The code in this repository implements a Temporal CustomDataStore using Yugabyte YCQL.
Temporal users running self-hosted instances can now leverage the power of Yugabyte YCQL as their primary data store. This integration offers a leap in performance, reliability, and ease of operation, surpassing alternatives such as Apache Cassandra. For Yugabyte users, integrating Temporal's durable execution model into their stack is now a seamless process, maximizing their existing investment and expertise.
You may start a local instance of temporal-yugabyte using docker-compose:
docker-compose -f docker/docker-compose/quick-start.yml up
This command will deploy a Temporal instance with Yugabyte as the primary datastore, and Elasticsearch as the visibility store. You may find the Temporal UI at http://localhost:8080 and the Temporal API at localhost:7233.

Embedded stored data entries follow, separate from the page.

(** * dbt-superset: the push-descriptions reconciliation core

    A shallow embedding of [dbt_superset/superset_api.py] and
    [dbt_superset/push_descriptions.py].

    Python objects are modelled as follows.
    - JSON documents of a fixed shape are records; a key that the code tests
      for presence is an [option] field ([None] = key absent or JSON null).
    - The [dataset] dict, which the code extends key by key, is a record
      whose late keys are [option] fields; reading a missing key raises
      [KeyError].
    - [set] and lookup-only [dict]s are [gset] and [gmap]; dicts that the code
      iterates are association lists in insertion order.
    - Effects (HTTP traffic, sleeping, the session's tokens, files) are
      threaded through a state-and-exception monad [M] over [World]. *)

From Stdlib Require Import ZArith String Lia Permutation.
From stdpp Require Import base option list gmap strings pretty sorting.

Local Open Scope string_scope.
Local Open Scope Z_scope.
Local Open Scope list_scope.

(** ** Exceptions and the state monad *)

Inductive exn : Type :=
| HTTPError (status_code : Z)
| AssertionError (msg : string)
| KeyError (key : string)
| NameError (name : string)
| TypeError
| ValueError
| FileNotFoundError (path : string).

(** Outcome of running a computation: a value, a raised exception, or
    [OutOfFuel] when a [while True] loop was cut off by its iteration bound. *)
Inductive Res (A : Type) : Type :=
| Ok (a : A)
| Raise (e : exn)
| OutOfFuel.
Arguments Ok {A} a.
Arguments Raise {A} e.
Arguments OutOfFuel {A}.

(** ** JSON shapes exchanged with Superset *)

(** One entry of [GET /dataset/]'s [result] list. *)
Module RawDataset.
Record t : Type := mk {
  kind : string;
  database_id : Z;          (* r['database']['id'] *)
  id : Z;
  table_name : string;
  schema : option string    (* JSON null is Python's None *)
}.
End RawDataset.

(** One entry of [GET /dataset/{id}]'s [result['columns']]. *)
Module SstColumn.
Record t : Type := mk {
  column_name : string;
  id : Z;
  description : option string;
  expression : option string
}.
End SstColumn.

Module Owner.
Record t : Type := mk { id : Z }.
End Owner.

(** The dicts [{'column_name', 'id', 'description'}] built by
    [merge_columns_info] and [put_descriptions_to_superset]. *)
Module ColumnNew.
Record t : Type := mk {
  column_name : string;
  id : Z;
  description : option string
}.
#[global] Instance eq_dec : EqDecision t.
Proof. solve_decision. Defined.
End ColumnNew.

Module DatasetDetail.
Record t : Type := mk {
  columns : list SstColumn.t;
  description : option string;
  owners : list Owner.t
}.
End DatasetDetail.

Inductive ResultValue : Type :=
| ResultList (l : list RawDataset.t)
| ResultDetail (d : DatasetDetail.t).

(** A parsed response body ([res.json()]); [None] = key absent. *)
Module Body.
Record t : Type := mk {
  msg : option string;
  access_token : option string;
  refresh_token : option string;
  result : option ResultValue
}.
Definition empty : t := mk None None None None.
End Body.

Module Response.
Record t : Type := mk { status_code : Z; json : Body.t }.
End Response.

(** The [json=] payloads the code sends. *)
Inductive JsonPayload : Type :=
| AuthPayload (username password : option string) (provider : string) (refresh : bool)
| WritePayload (description : option string) (columns : list ColumnNew.t) (owners : list Z).

(** [{'q': json.dumps({'page': .., 'page_size': ..})}], kept structured. *)
Module Params.
Record t : Type := mk { page : nat; page_size : Z }.
End Params.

Most features(*) are code-complete, stable, and used in production. All code changes are verified through an extensive unit and integration test suite via continuous integration (CI) to ensure the quality of each change.
(*) Nexus support is still a work in progress. We've turned off the tests for Nexus for now, but we're eagerly awaiting your contributions to make it a reality. Pull requests are more than welcome!

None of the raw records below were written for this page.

(** the result [r] of a computation started in [w] is that of writing
    the one frame [f] to socket [c]: the frame is added to the wire and
    nothing else changes, unless the transport is closing, in which case
    the write raises and nothing changes at all *)
Definition answered (c : ws_id) (f : string) (w : W)
    (r : outcome unit * W) : Prop :=
  if closing_of c w then r = (Raise ConnectionResetError, w)
  else fst r = Return tt /\ sends_only c f w (snd r).
End Loop.

(** ** A small concrete setting

    Instances of the interfaces used to run the relay on concrete frames:
    events with an id, a kind and a flag for the signature check, a store
    kept as a list (newest first) that can be switched to failing, and a
    codec that knows the frames of the scenarios below. *)
Module Sample.

Record event : Type := {
  ev_id : string;
  ev_kind : Z;
  ev_signed : bool
}.

Definition data (e : event) : json :=
  JObj [("id", JStr (ev_id e)); ("kind", JNum (ev_kind e));
        ("signed", JBool (ev_signed e))].

Definition parse (j : json) : exn + event :=
  match j with
  | JObj [(_, JStr i); (_, JNum k); (_, JBool b)] =>
      inr {| ev_id := i; ev_kind := k; ev_signed := b |}
  | _ => inl KeyError
  end.

(** a filter is [{}] or [{"kinds": [...]}] *)
Definition match_one (e : event) (f : json) : bool :=
  match f with
  | JObj [] => true
  | JObj [(_, JArr ks)] =>
      existsb (fun k => match k with
                        | JNum n => n =? ev_kind e
                        | _ => false
                        end) ks
  | _ => false
  end.

(** a bare filter counts as a list of one *)
Definition matches (e : event) (f : json) : bool :=
  match f with
  | JObj _ => match_one e f
  | JArr l => existsb (match_one e) l
  | _ => false
  end.

#[export] Instance events : EventAPI event := {
  Event_from_JSON := parse;
  Event_is_valid := ev_signed;
  Event_kind := ev_kind;
  Event_id := ev_id;
  Event_test := matches;
  Event_event_data := data
}.

Record store : Type := {
  held : list event;
  broken : bool;
  nip09 : bool;
  nip16 : bool
}.

Definition put (s : store) (e : event) : store * option exn :=
  if broken s then (s, Some (Exception "database is locked"))
  else if existsb (fun x => (ev_id x =? ev_id e)%string) (held s)
  then (s, Some (IntegrityError
                   "UNIQUE constraint failed: events.event_id"))
  else ({| held := e :: held s; broken := broken s; nip09 := nip09 s;
           nip16 := nip16 s |}, None).

Definition query (s : store) (f : json) : exn + list json :=
  if broken s then inl (Exception "database is locked")
  else inr (map data (filter (fun e => matches e f) (held s))).

#[export] Instance stores : RelayEventStoreInterface store event := {
  add_event := put;
  do_delete := fun s _ => (s, None);
  get_filter := query;
  is_NIP09 := nip09;
  is_NIP16 := nip16
}.

Definition is_hex (c : ascii) : bool :=
  let n := nat_of_ascii c in
  ((Nat.leb 48 n && Nat.leb n 57) || (Nat.leb 97 n && Nat.leb n 102))%bool.

Fixpoint all_hex (s : string) : bool :=
  match s with
  | EmptyString => true
  | String c s' => (is_hex c && all_hex s')%bool
  end.

#[export] Instance imports : Imports := {
  Keys_is_key := fun s => (Nat.eqb (String.length s) 64 && all_hex s)%bool;
  pg_errors := false
}.

Definition e1 : event := {| ev_id := "e1"; ev_kind := 1; ev_signed := true |}.
Definition e2 : event := {| ev_id := "e2"; ev_kind := 1; ev_signed := true |}.
Definition e3 : event := {| ev_id := "e3"; ev_kind := 1; ev_signed := true |}.

(** JSON text is written with [q] for a quoted string *)
Definition dq : string := String "034"%char EmptyString.
Definition q (s : string) : string := dq ++ s ++ dq.

(** [json.dumps] without escapes, enough for the values met here *)
Fixpoint dumps (j : json) : string :=
  match j with
  | JNull => "null"
  | JBool true => "true"
  | JBool false => "false"
  | JNum n => str_of_Z n
  | JStr s => q s
  | JArr l => "[" ++ join ", " (map dumps l) ++ "]"
  | JObj l =>
      "{" ++ join ", " (map (fun kv => let '(k, v) := kv in
                                      q k ++ ": " ++ dumps v) l) ++ "}"
  end.

Definition req_x : json := JArr [JStr "REQ"; JStr "x"].
Definition req_x_all : json := JArr [JStr "REQ"; JStr "x"; JObj []].
Definition req_y_all : json := JArr [JStr "REQ"; JStr "y"; JObj []].
Definition close_x : json := JArr [JStr "CLOSE"; JStr "x"].
Definition post (e : event) : json := JArr [JStr "EVENT"; data e].

(** the text frames the sample codec decodes; anything else is
    malformed *)
Definition frames : list json :=
  [ JArr []; JNum 5; JArr [JStr "FOO"]; req_x; req_x_all; req_y_all;
    close_x; post e1; post e2; post e3 ].

Definition loads (s : string) : exn + json :=
  match find (fun j => (dumps j =? s)%string) frames with
  | Some j => inr j
  | None => inl (JSONDecodeError "Expecting value: line 1 column 1 (char 0)")
  end.

#[export] Instance builtins : PyBuiltins := {
  json_loads := loads;
  json_dumps := dumps;
  repr_str := fun s => "'" ++ s ++ "'"
}.

(** the relay that [Relay(store, max_sub=.., enable_nip15=..)] builds *)
Definition relay0 (max_sub : Z) (eose : bool) (s : store)
    : Relay event store :=
  {| _ws_id := 0%nat; _ws := []; _store := s; _max_sub := max_sub;
     _enable_nip15 := eose; _accept_req := [AcceptReqHandler_default];
     _relay_information :=
       [("software", JStr "https://github.com/monty888/nostrpy");
        ("version", JStr "0.1");
        ("supported_nips", JArr (map JNum (supported_nips s eose)))] |}.

Definition empty_store : store :=
  {| held := []; broken := false; nip09 := false; nip16 := false |}.

Definition broken_store : store :=
  {| held := []; broken := true; nip09 := false; nip16 := false |}.

Definition stocked_store : store :=
  {| held := [e2; e1]; broken := false; nip09 := false; nip16 := false |}.

(** a well-formed public key *)
Definition key64 : string :=
  "3bf0c63fcb93463407af97a5e5ee64fa883d107ef9e558472c4eb9aaaefa459d".

(** the world the actions lead to *)
Definition after (acts : list Action) (w : World event store)
    : World event store :=
  match run acts w with
  | Some w' => w'
  | None => w
  end.

(** one, and two, clients connected to a new relay *)
Definition one_client (max_sub : Z) (eose : bool) (s : store)
    : World event store :=
  after [Upgrade] (boot (relay0 max_sub eose s)).

Definition two_clients (max_sub : Z) (eose : bool) (s : store)
    : World event store :=
  after [Upgrade; Upgrade] (boot (relay0 max_sub eose s)).
End Sample.

(** ** Vocabulary of the properties *)

(** [l1] is in [l2], in order, possibly with other elements in between *)
Inductive subseq {A : Type} : list A -> list A -> Prop :=
| subseq_nil l : subseq [] l
| subseq_keep x l1 l2 : subseq l1 l2 -> subseq (x :: l1) (x :: l2)
| subseq_skip x l1 l2 : subseq l1 l2 -> subseq l1 (x :: l2).

Section Vocabulary.
Context {py : PyBuiltins} {imp : Imports}.
Context {Event Store : Type} {EA : EventAPI Event}
        {SI : RelayEventStoreInterface Store Event}.
Let W : Type := World Event Store.
Let M : Type -> Type := M Event Store.

(** the world after [m] is related by [R] to the world before it,
    whatever the outcome *)
Definition stable (R : W -> W -> Prop) {A} (m : M A) : Prop :=
  forall w, R w (snd (m w)).

(** the tasks [_check_subs] creates for an event, in creation order *)
Definition matching_sends (evt : Event) (table : dict ws_id Conn)
    : list Task :=
  flat_map (fun '(socket_id, conn) =>
    flat_map (fun '(c_sub_id, the_sub) =>
      if Event_test evt (filter_of the_sub)
      then [T_send_event (ws conn) c_sub_id (Event_event_data evt) None]
      else []) (subs conn)) table.

(** the filter a REQ carries (lines 329-331) *)
Definition req_filter (req_json : list json) : json :=
  if 2 <? len req_json then JArr (skipn 2 req_json) else JObj [].

(** the world with subscription [sub_id] entered for connection [c]
    (line 343) *)
Definition register (c : ws_id) (sub_id flt : json) (w : W) : W :=
  snd (put_subs c
         (dict_set key_eqb (subs_of c w) sub_id
            {| sub_id_of := sub_id; filter_of := flt |}) w).

(** a REQ for [sub_id] on connection [c] passes the checks of lines
    335-341 *)
Definition accepts (c : ws_id) (sub_id : json) (w : W) : Prop :=
  (exists cn, dict_get Nat.eqb (_ws (relay w)) c = Some cn) /\
  hashable sub_id = true /\
  dict_mem key_eqb (subs_of c w) sub_id = false /\
  len (subs_of c w) < _max_sub (relay w).

(** the store error that lines 289-292 report as a duplicate: an
    integrity error whose lower-cased text mentions both [event_id] and
    [unique] *)
Definition is_duplicate_error (e : exn) : bool :=
  (is_integrity_error e
   && (str_in "event_id" (lower (exn_str e))
       && str_in "unique" (lower (exn_str e))))%bool.

(** the frames of a subscription *)
Definition event_frame (sub_id evt : json) : string :=
  json_dumps (JArr [JStr "EVENT"; sub_id; evt]).

Definition eose_frame (sub_id : json) : string :=
  json_dumps (JArr [JStr "EOSE"; sub_id]).

(** every registry respects the limit *)
Definition bounded (w : W) : Prop :=
  forall c cn, In (c, cn) (_ws (relay w)) ->
    len (subs cn) <= _max_sub (relay w).

(** from [w] to [w'] the limit is the same and registries within the
    limit stay within it *)
Definition keeps_bounded (w w' : W) : Prop :=
  _max_sub (relay w') = _max_sub (relay w) /\
  (0 <= _max_sub (relay w) -> bounded w -> bounded w').

(** from [w] to [w'] the settings made by the constructor are the same *)
Definition same_config (w w' : W) : Prop :=
  _relay_information (relay w') = _relay_information (relay w) /\
  _max_sub (relay w') = _max_sub (relay w) /\
  _enable_nip15 (relay w') = _enable_nip15 (relay w) /\
  _accept_req (relay w') = _accept_req (relay w).

(** the world after the frames [fs] were handed, in order, to socket
    [c]: they are added to its wire unless its transport is closing *)
Definition written (c : ws_id) (fs : list string) (w : W) : W :=
  match dict_get Nat.eqb (socks w) c with
  | Some sk =>
      if closing sk then w
      else set_socks (dict_set Nat.eqb (socks w) c
                        {| closing := false;
                           wire := (wire sk ++ fs)%list |}) w
  | None => w
  end.

(** the frames that the tasks [ts] of a fan-out address to socket [c] *)
Definition frames_for (c : ws_id) (ts : list Task) : list string :=
  flat_map (fun t =>
    match t with
    | T_send_event c' sub_id evt _ =>
        if Nat.eqb c' c then [event_frame sub_id evt] else []
    | _ => []
    end) ts.

(** the write that a [_send_event] task leaves to a task of its own *)
Definition do_send_of (t : Task) : Task :=
  match t with
  | T_send_event c sub_id evt _ =>
      T_do_send c (JArr [JStr "EVENT"; sub_id; evt])
  | _ => t
  end.

(** a task made by the fan-out: [_send_event] awaited by nobody *)
Definition is_live_send (t : Task) : Prop :=
  match t with
  | T_send_event _ _ _ None => True
  | _ => False
  end.

(** the world after the writes of the fan-out tasks [ts] were made, in
    order *)
Definition delivered (ts : list Task) (w : W) : W :=
  fold_left (fun w t =>
    match t with
    | T_send_event c sub_id evt _ => written c [event_frame sub_id evt] w
    | _ => w
    end) ts w.

(** the frame of EOSE, when enabled *)
Definition eose_frames (sub_id : json) (w : W) : list string :=
  if _enable_nip15 (relay w) then [eose_frame sub_id] else [].
(** [c] is the socket of a client that connected earlier *)
Definition connected (c : ws_id) (w : W) : Prop :=
  (c < _ws_id (relay w))%nat /\
  exists sk, dict_get Nat.eqb (socks w) c = Some sk.

(** from [w] to [w'] the ready queue has only got longer at its end, the
    EOSE switch is the same, and the socket [c] of a connected client has
    only got more frames at the end of its wire; if its transport was
    closing it still is, and its wire is the same *)
Definition grows (c : ws_id) (w w' : W) : Prop :=
  (exists new, ready w' = (ready w ++ new)%list) /\
  _enable_nip15 (relay w') = _enable_nip15 (relay w) /\
  (_ws_id (relay w) <= _ws_id (relay w'))%nat /\
  forall sk, (c < _ws_id (relay w))%nat ->
    dict_get Nat.eqb (socks w) c = Some sk ->
    exists sk',
      dict_get Nat.eqb (socks w') c = Some sk' /\
      (exists x, wire sk' = (wire sk ++ x)%list) /\
      (closing sk = true -> closing sk' = true /\ wire sk' = wire sk).

(** where the backfill of a subscription stands: the task for an event is
    in the queue; or its write is, followed by the wake-up of [_do_sub]; or
    only that wake-up; or the backfill is over *)
Inductive Phase : Type :=
| Issued (e : json) (rest : list json)
| Writing (e : json) (rest : list json)
| Waking (rest : list json)
| Finished.

Definition in_phase (c : ws_id) (sub_id : json) (ph : Phase)
    (q : list Task) : Prop :=
  match ph with
  | Issued e rest =>
      exists q1 q2,
        q = (q1 ++ T_send_event c sub_id e (Some (K_do_sub c sub_id rest))
                :: q2)%list
  | Writing e rest =>
      exists q1 q2 q3,
        q = (q1 ++ T_do_send c (JArr [JStr "EVENT"; sub_id; e])
                :: q2 ++ T_wakeup (K_do_sub c sub_id rest) :: q3)%list
  | Waking rest =>
      exists q1 q2, q = (q1 ++ T_wakeup (K_do_sub c sub_id rest) :: q2)%list
  | Finished => True
  end.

The Manetu Smart Data Platform relies heavily on various third-party frameworks and services, including Yugabyte and Temporal. The throughput, latency, scalability, and reliability of these components have a direct effect on the overall performance of the Manetu product. Therefore, we make every effort to tailor their use and configuration to achieve optimal results.
Temporal supports using either PostgreSQL or Cassandra as its primary data store. Since Yugabyte supports both PostgreSQL and Cassandra CQL APIs, it may appear straightforward to use Yugabyte as a replacement for the native versions.

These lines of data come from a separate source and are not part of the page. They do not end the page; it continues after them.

Lemma fileExists_failure_shape_witness :
  exists w' : World SampleStore nat,
    Main.FileExists 1 0 "/docs/zzz" (sample_world 0)
      = ((false, false, 0), w') /\
    observes (sample_world 0) w'.
Proof.
  pose proof (fileExists_failure_shape (D := SampleStore) (U := nat) 1 0
                "/docs/zzz" (sample_world 0)) as Hthm.
  destruct (Main.FileExists 1 0 "/docs/zzz" (sample_world 0))
    as [[[rExists rIsDir] rObjectId] w'] eqn:E.
  assert (Hex : rExists = false) by (vm_compute in E; now inversion E).
  destruct (Hthm w' rExists rIsDir rObjectId eq_refl) as [Hshape Hobs].
  destruct (Hshape Hex) as [-> ->]. subst rExists.
  exists w'. split; [reflexivity|exact Hobs].
Defined.

Lemma fileExists_trusts_the_handle_witness :
  fst (Main.FileExists 1 13 "/docs/sub" (sample_world 0))
  = fst (Main.FileExists 1 13 "/no/such/path" (sample_world 0)) /\
  fst (Main.FileExists 1 13 "/no/such/path" (sample_world 0))
  = (true, true, 13).
Proof.
  destruct (fileExists_trusts_the_handle (D := SampleStore) (U := nat) 1 13
              "/docs/sub" "/no/such/path" (sample_world 0)) as [Hsame _];
    [discriminate|].
  split; [exact Hsame|reflexivity].
Defined.


(** ** The local walk: invariants and errors *)


Section WalkInvariant.
Context {S : Type}.
Variable walkFn : WalkArg -> S -> option error * S.
Variable Inv : S -> Prop.
Hypothesis walkFn_keeps : forall arg st, Inv st -> Inv (snd (walkFn arg st)).




End WalkInvariant.

Section LocalMore.
Context {U : Type} `{Utils}.





(** X20: the sources are walked one after the other, each from the totals
    the one before has left; once the walk of a source fails, the sources
    after it are not walked. *)
Theorem local_walk_of_sources_in_sequence (fs : string -> LocalNode)
    (cb : LocalWalkCb U) (first rest : list string) (st : LocalTotals U) :
  walkLocalFiles_loop fs cb (first ++ rest) st =
    match walkLocalFiles_loop fs cb first st with
    | (Some e, st') => (Some e, st')
    | (None, st') => walkLocalFiles_loop fs cb rest st'
    end.
Proof.
  revert st. induction first as [|source first IH]; intros st;
    [reflexivity|].
  simpl.
  destruct (filepath_Walk (walkLocalFiles_fn cb) (fs source) st)
    as [[e|] st'].
  - destruct e; try reflexivity. destruct permission; reflexivity.
  - apply IH.
Qed.

(** X21: a local walk never returns a bare path error of the operating
    system: such an error comes back inside a [FilePermissionError] or a
    [LocalFileError]. *)
Theorem local_walk_classifies_path_errors (fs : string -> LocalNode)
    (sources : list string) (cb : LocalWalkCb U) (u : U) (e : error) :
  fst (walkLocalFiles fs sources cb u) = Some e ->
  forall permission msg, e <> PathError permission msg.
Proof.
  unfold walkLocalFiles. generalize (mkLocalTotals 0 0 0 u []).
  induction sources as [|source rest IH]; intros st; [discriminate|].
  simpl.
  destruct (filepath_Walk (walkLocalFiles_fn cb) (fs source) st)
    as [[e0|] st']; [|apply IH].
  destruct e0; try (simpl; intros Hr; inversion Hr; discriminate).
  destruct permission; simpl; intros Hr; inversion Hr; discriminate.
Qed.

(** X22: a source that cannot be examined ([Lstat] fails) and a directory
    source that cannot be read both fail the walk at once, with the error
    classified by kind (permission or not); the visitor is not called on
    that source and the totals stay as they were. *)
Theorem local_walk_unreadable_source (fs : string -> LocalNode)
    (cb : LocalWalkCb U) (source : string) (rest : list string)
    (st : LocalTotals U) (permission : bool) (msg : string) :
  (fs source = LBroken (PathError permission msg) \/
   exists info children,
     fs source = LNode info (Some (PathError permission msg)) children /\
     os_IsDir info = true) ->
  walkLocalFiles_loop fs cb (source :: rest) st =
    (Some (if permission
           then FilePermissionError (PathError permission msg)
           else LocalFileError (PathError permission msg)), st).
Proof.
  intros [Hbroken|(info & children & Hnode & Hdir)]; simpl.
  - rewrite Hbroken. simpl. destruct permission; reflexivity.
  - rewrite Hnode. unfold filepath_Walk.
    rewrite (filepath_walk_dir _ _ _ _ _ Hdir). simpl.
    destruct permission; reflexivity.
Qed.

However, there were a few issues:
-
While Temporal worked out of the box with Yugabyte's PostgreSQL API, the Temporal CQL driver offers substantial performance benefits over the SQL driver.
-
There are subtle differences in Yugabyte's YCQL APIs, which makes it incompatible with the current CQL driver in Temporal (See Issue #3511 for details)
Our situation presented a choice: run two databases - Yugabyte as our platform's primary datastore and Cassandra as the Temporal datastore - or sponsor an effort to add a YCQL driver to Temporal. As you've read this far, our decision should be clear. This code is a YCQL driver for Temporal, enabling us (and you!) to run a converged stack with a single database layer provided by Yugabyte without sacrificing performance or compatibility.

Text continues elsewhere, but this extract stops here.